- Original author: Community
- Developer: Free Software Foundation
- Stable release: Multiple
- Written in: M4 (computer language), C
- Operating system: Cross-platform
- Platform: GNU and others
- Included with: GNU Operating System
- Available in: English
- License: GNU General Public License version 2
- Website: gnu.org/software

= GNU Autotools =

Software build toolset from GNU

The GNU Autotools, also known as the GNU Build System, is a suite of build automation tools designed to support building source code and packaging the resulting binaries. It supports building a codebase for multiple target systems without customizing or modifying the code. It is available on many Linux distributions and Unix-like environments.

Autotools is part of the GNU toolchain and is widely used in many free software and open source packages. Its component tools are free software, licensed under the GNU General Public License with special license exceptions permitting its use with proprietary software.

== Motivation ==

It can be difficult to make a software program portable. Compilers differ from system to system. Certain library functions are missing on some systems. Compiler files (such as C headers) may have different names. Shared libraries may be compiled and installed in different ways. One way to handle platform differences is to write conditionally compiled code (i.e. via #ifdef), but because of the wide variety of build environments, this approach quickly becomes unmanageable. Autotools is designed to address this problem more manageably.

== Components ==
Autotools consists of the GNU utilities Autoconf, Automake, and Libtool. Other related tools include GNU make, GNU gettext, pkg-config, and the GNU Compiler Collection (GCC).

== Usage ==

Flow diagram of Autotools tools.

Autotools assists with sharing cross-platform software with a relatively broad user community. It facilitates sharing the source code by providing relatively robust cross-platform build support so that consumers can build the software themselves. Generally, the source code is distributed with a script, named configure, that has no dependencies other than a Bourne-compatible shell. Autotools need not be available. The consumer runs configure which generates various files including a Makefile which the consumer uses by running make.

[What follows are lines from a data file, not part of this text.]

Lemma lp_roundtrip_witness :
  exists p1 b b' q, Packet_Encode frame = (p1, Ok b) /\ length (wire b) = 153%nat /\
    DecodeBlock (wire b ++ [xff]) = Ok (b', 153) /\ DecodePacket (Some b') = Ok q /\ frame_read frame q.
Proof.
  assert (Hok : lp_ok frame).
  { split; [done| |]; repeat first [apply Forall_nil_2 | apply Forall_cons_2]; vm_compute; intuition congruence. }
  pose (a := DataExamples.announcement).
  pose (n := default (mkName [] None []) (dname a)). pose (m := default NewMetaInfo (metaInfo a)).
  pose (sig := Sum256 (signed_bytes n m (content a) DataExamples.sig)).
  assert (Ha : data_ok a n m DataExamples.sig).
  { split; [done|done|split; [done|split; repeat constructor]|done| |done|apply DataExamples.sig_sendable|done].
    split; [done| | |done]; intros ? [= <-]; vm_compute; intuition congruence. }
  assert (Hpa : announcement_blocks (prefixAnnouncement frame) [NewBlock L.PrefixAnnouncement (data_bytes n m (content a) DataExamples.sig sig)]).
  { exists n, m, DataExamples.sig, sig. split; [exact Ha|]. split; done. }
  destruct (lp_roundtrip frame _ [xff] Hok Hpa) as (p1 & b & b' & q & He & Hd & Hr); [vm_compute; reflexivity|].
  assert (Hw : length (wire b) = 153%nat).
  { assert (Eb : (Packet_Encode frame).2 = Ok b) by (by rewrite He). vm_compute in Eb. injection Eb as <-. reflexivity. }
  exists p1, b, b', q. rewrite Hw in Hd. destruct Hr. auto 10.
Defined.
End LpExamples.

Autotools can be used both for building native programs on the build machine and also for cross-compiling to other architectures.

Cross-compiling software to run on a Windows host from a Linux or other Unix-like build system is also possible, using MinGW, however native compilation is often desirable on operating systems (such as the Microsoft Windows family of systems) that cannot run Bourne shell scripts on their own. This makes building such software on the Windows operating system a bit harder than on a Unix-like system which provides the Bourne shell as a standard component. One can install the Cygwin or MSYS system on top of Windows to provide a Unix-like compatibility layer, though, allowing configure scripts to run. Cygwin also provides the GNU Compiler Collection, GNU make, and other software that provides a nearly complete Unix-like system within Windows; MSYS also provides GNU make and other tools designed to work with the MinGW version of GCC.

A consumer can re-generate the configure script which might be necessary if they amend the source code. In this case, they need to have Autotools installed.

The autoconf-generated configure script can be slow because it executes programs such as a C compiler multiple times to test whether various libraries, header files, and language features are present. This particularly affects Cygwin, which, due to its lack of a native fork system call, may execute configure scripts considerably slower than on Linux.

==Criticism==
In his column for ACM Queue, FreeBSD developer Poul-Henning Kamp criticized the GNU Build System:

The idea is that the configure script performs approximately 200 automated tests, so that the user is not burdened with configuring libtool manually. This is a horribly bad idea, already much criticized back in the 1980s when it appeared, as it allows source code to pretend to be portable behind the veneer of the configure script, rather than actually having the quality of portability to begin with. It is a travesty that the configure idea survived.

Kamp sketches the history of the build system in the portability problems inherent in the multitude of 1980s Unix variants, and bemoans the need for such build systems to exist:

the 31,085 lines of configure for libtool still check if <sys/stat.h> and <stdlib.h> exist, even though the Unixen, which lacked them, had neither sufficient memory to execute libtool nor disks big enough for its 16-MB source code.

Although critics of the Autotools frequently advocate for alternatives that provide greater simplicity to their users, some have argued that this is not necessarily a good thing. John Calcote, author of the Autotools, 2nd Edition: A Practitioner's Guide to GNU Autoconf, Automake, and Libtool, opined:

The Autotools are actually more transparent than any other build tools out there. All these other tools' (cmake, maven, etc) - that purport to be so much simpler because they insulate the user from the underlying details of the build process - these tool's primary failure is that this very insulation keeps users from being able to make the changes they need to accomplish their unique project-specific build goals.

Anyone who has nothing but good things to say about this aspect of cmake, maven, gradle, or whatever, has simply not worked on a project that requires them to move far enough away from the defaults. I've used them all and I've spent hours in frustration trying to determine how to work around the shortcomings of some "do-all" (except what I want) tool function. This is simply not an issue with the Autotools. As someone mentioned earlier in this thread, you can drop shell script into a configure.ac file, and make script into a Makefile.am file. That is the very definition of transparency. No other tool in existence allows this level of flexibility.